- What needs to be done
Copy out, from the data, each line containing the string "status".

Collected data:
[Start of Attachment]

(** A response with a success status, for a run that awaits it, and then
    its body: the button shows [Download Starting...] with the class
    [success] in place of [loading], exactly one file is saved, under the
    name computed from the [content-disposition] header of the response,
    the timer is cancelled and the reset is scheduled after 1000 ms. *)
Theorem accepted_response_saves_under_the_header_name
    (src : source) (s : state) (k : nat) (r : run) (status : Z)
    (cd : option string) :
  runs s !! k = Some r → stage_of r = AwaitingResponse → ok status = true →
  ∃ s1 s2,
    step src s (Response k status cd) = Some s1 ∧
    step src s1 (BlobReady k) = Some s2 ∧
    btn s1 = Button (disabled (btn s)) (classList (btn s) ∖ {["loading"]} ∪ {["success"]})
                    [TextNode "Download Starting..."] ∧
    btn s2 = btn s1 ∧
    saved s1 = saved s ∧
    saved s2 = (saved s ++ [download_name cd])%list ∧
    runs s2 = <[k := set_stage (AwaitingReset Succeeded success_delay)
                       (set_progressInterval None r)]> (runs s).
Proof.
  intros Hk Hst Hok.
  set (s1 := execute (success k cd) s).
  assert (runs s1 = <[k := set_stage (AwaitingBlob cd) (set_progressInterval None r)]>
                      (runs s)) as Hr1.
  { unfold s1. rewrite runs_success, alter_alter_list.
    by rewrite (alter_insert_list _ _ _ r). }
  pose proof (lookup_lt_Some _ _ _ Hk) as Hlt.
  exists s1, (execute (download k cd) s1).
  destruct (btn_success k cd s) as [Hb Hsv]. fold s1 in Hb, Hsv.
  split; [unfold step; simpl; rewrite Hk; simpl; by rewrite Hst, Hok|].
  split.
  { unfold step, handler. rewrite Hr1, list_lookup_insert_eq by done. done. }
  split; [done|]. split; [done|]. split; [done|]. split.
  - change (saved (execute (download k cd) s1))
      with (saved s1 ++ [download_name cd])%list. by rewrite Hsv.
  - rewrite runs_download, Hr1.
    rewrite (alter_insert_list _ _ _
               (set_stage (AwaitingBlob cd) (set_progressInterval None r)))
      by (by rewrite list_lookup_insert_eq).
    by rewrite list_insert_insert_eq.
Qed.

[End of Attachment]

- Exercise solution
(** A response with a success status, for a run that awaits it, and then
    (src : source) (s : state) (k : nat) (r : run) (status : Z)
  runs s !! k = Some r → stage_of r = AwaitingResponse → ok status = true →
    step src s (Response k status cd) = Some s1 ∧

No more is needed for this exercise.